Home Commentary The Way I See It: Things Will Be Great Downtown

The Way I See It: Things Will Be Great Downtown

“Things will be great when you’re


No finer place for sure


Petula Clark’s 1964 megahit “Downtown” was written about a much larger city than Montpelier, and, in it, songwriter Tony Hatch suggests going downtown as a good cure for loneliness. Central to the song, though, is the message that downtown is the place to be and a place to be celebrated. Downtown Montpelier fits the bill.

While there is plenty to celebrate about our city, one point deserves special attention: how enjoyable I found it to work one block from State and Main for five years.

A big factor was that my employer was the Kellogg-Hubbard Library. But rather than focusing on the job, I’m thinking about how pleasing it was to work right in the heart of town. In some respects — like convenience, compactness, and friendliness — big cities can’t compete.

One consideration about a workplace is what you can do during your lunch break. Many people, including me for decades, work in places that are out of the way enough so that there are few opportunities if you have 30 or 45 minutes, or even an hour, for lunch. 

Usually, people need to drive if they want to do something during their lunch break. Larger employers often have a cafeteria, and smaller ones have a lunch room, perhaps with vending machines. Some places have food trucks. 

But I didn’t have to drive anywhere to get a good lunch, because within five minutes or so, I could walk to at least 15 places to eat.

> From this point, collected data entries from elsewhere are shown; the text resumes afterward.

Lemma tapBoth_dispatch_witness :
  Either_tap (Right 0 (VNum 2)) spy (world_of [Right 0 (VNum 2)]) =
    (Normal (Right 0 (VNum 2)),
     print (mkCall console_log_m [VStr "called"; VNum 2]) (world_of [Right 0 (VNum 2)])).
Proof.
  exact (proj1 (proj2 (proj2 (proj2
    (tapBoth_dispatch 0 (VNum 2) VNull spy None None (world_of [Right 0 (VNum 2)]))))) 
    VUndefined _ eq_refl).
Defined.

(** * Further properties of AsyncEither *)

(** ** mapError and recover *)

Example asyncLeft_mapError_length :
  (a <- asyncLeft (VStr "oops") ;;
   AsyncEither_mapError a (fun e => ret (match e with
                                         | VStr s => VNum (Z.of_nat (String.length s))
                                         | _ => VNull
                                         end))) w0
  = (Normal (settled (Left 1 (VNum 4))), world_of [Left 0 (VStr "oops"); Left 1 (VNum 4)]).
Proof. reflexivity. Qed.

(** X8: the asynchronous [mapError].  On a wrapper settled to a [Right]
    the function is not called and the wrapper settles to a new [Right]
    with the same value.  On one settled to a [Left] the function is
    called on the error and what it returns is awaited: the result is a
    new [Left] holding the awaited value; when the function throws, or
    its promise rejects, the new [Left] holds that failure instead; when
    its promise never settles, neither does the wrapper. *)
Theorem async_mapError_spec (i : nat) (v e : Value) (fn : Value -> Js Value) (w : World) :
  AsyncEither_mapError (settled (Right i v)) fn w =
    (Normal (settled (Right (next_oid w) v)), alloc (Right (next_oid w) v) w) /\
  AsyncEither_mapError (settled (Left i e)) fn w =
    match fn e w with
    | (Normal pending, w1) =>
        match resolve pending with
        | Fulfilled mappedError => captured mappedError w1
        | Rejected reason => captured reason w1
        | Pending => (Normal never_settles, w1)
        end
    | (Throw ex, w1) => captured ex w1
    end.
Proof.
  split.
  - unfold AsyncEither_mapError, settled. rewrite chain_async. reflexivity.
  - unfold AsyncEither_mapError, settled, captured. rewrite chain_async. run_async.
    destruct (fn e w) as [[pending | ex] w1]; [| reflexivity].
    destruct (resolve pending) as [m | r |]; reflexivity.
Qed.

(** X9: [recover].  On a wrapper settled to a [Right] the function is
    not called and the wrapper settles to a new [Right] with the same
    value.  On one settled to a [Left] the function receives the Either
    itself, not its error, and the wrapper is what the constructor makes
    of the function's result: an AsyncEither, a promise or an Either is
    adopted, any other value ends up in a [Right]; when the function
    throws, the exception ends up in a [Left]. *)
Theorem async_recover_spec (i : nat) (v e : Value) (fn : Value -> Js Value) (w : World) :
  AsyncEither_recover (settled (Right i v)) fn w =
    (Normal (settled (Right (next_oid w) v)), alloc (Right (next_oid w) v) w) /\
  AsyncEither_recover (settled (Left i e)) fn w =
    match fn (VEither (Left i e)) w with
    | (Normal result, w1) => new_AsyncEither result w1
    | (Throw ex, w1) => captured ex w1
    end.
Proof.
  split.
  - unfold AsyncEither_recover, settled. rewrite chain_async. reflexivity.
  - unfold AsyncEither_recover, settled, captured. rewrite chain_async. run_async.
    destruct (fn (VEither (Left i e)) w) as [[pending | ex] w1]; [| reflexivity].
    rewrite new_AsyncEither_wrap.
    destruct (resolve pending) as [m | r |] eqn:E; try reflexivity.
    pose proof (proj1 resolve_not_thenable _ _ E) as T.
    destruct m; simpl in T; try discriminate; simpl; reflexivity.
Qed.

Example recover_with_plain_value :
  AsyncEither_recover (settled (Left 0 (VStr "e"))) (fun _ => ret (VNum 42))
    (world_of [Left 0 (VStr "e")])
  = (Normal (settled (Right 1 (VNum 42))), world_of [Left 0 (VStr "e"); Right 1 (VNum 42)]).
Proof. reflexivity. Qed.

(** ** flatMap and the constructor *)

(** X10: on a wrapper settled to [Right(v)], [flatMap(fn)] is the
    constructor applied to [fn(v)], whatever [fn] returns: a promise that
    rejects gives a [Left], a value that is no Either gives a [Right]
    holding it; and when [fn] throws, the exception is captured in a
    [Left]. *)
Theorem async_flatMap_is_constructor (i : nat) (v : Value) (fn : Value -> Js Value)
    (w : World) :
  AsyncEither_flatMap (settled (Right i v)) fn w =
    match fn v w with
    | (Normal result, w1) => new_AsyncEither result w1
    | (Throw ex, w1) => captured ex w1
    end.
Proof.
  rewrite async_flatMap_right.
  destruct (fn v w) as [[result | ex] w1]; [| reflexivity].
  now rewrite new_AsyncEither_wrap.
Qed.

It wasn’t just being able to regularly meet other downtown friends for lunch that I appreciated. I could easily walk over to the post office to mail a package, stop by the pharmacy to pick up a prescription, go by the ATM for cash, visit my dentist or eye doctor, pay my property taxes, or pick up groceries. Being next door to Manghis’ Bread was quite a bonus.

I could walk over to Bear Pond Books. How’s that for irony? Working at a library, with tens of thousands of books to lend out free and the ability to influence which new books were purchased, yet still buying books! If you love books, you love books.

Walking is in my DNA, and almost every Wednesday morning, I met a friend outside the library before work for a walk through the “meadows” neighborhood, up through Hubbard Park, down Hubbard Park Drive, past the State House, and back to our starting point. 

About once a week during lunch time, I met a friend who worked for the state and we took a different route about town. Almost any day, walks were great opportunities for fresh air.

I worked at the library for more than five years and retired two years ago, but I still have strong memories of how much I enjoyed working downtown and — a companion boon — having real lunch breaks. I probably have stronger feelings about this than most people do.

Before becoming a library administrator and getting to work in the heart of our community with a wonderful group of people in a place that everyone loves, I spent more than 30 years working in Vermont schools, first as an English teacher and later as a principal. 

I loved working in schools, but one drawback was that for more than three decades, I seldom had real lunch breaks. As a teacher, there were always students to meet with, papers to read, or department meetings to attend. As an assistant principal and then a principal, my dreams of getting a lunch break were futile on most days.

As I look back longingly to pre-pandemic times, I know that others miss some of the same things I do. Many people now work from home, and it looks like some are going to continue to do so, even when the pandemic is over. While some of us are enjoying lunch outdoors, that season is nearing an end, and although we expected to be back to normal by this time, we don’t yet know what that is going to look like. 

We’re inching back indoors to restaurants, entertainment, schools, and other potentially crowded places. It’s been a long time since we’ve been able to say without reservation, “Things will be great when you’re downtown,” but we’re headed there.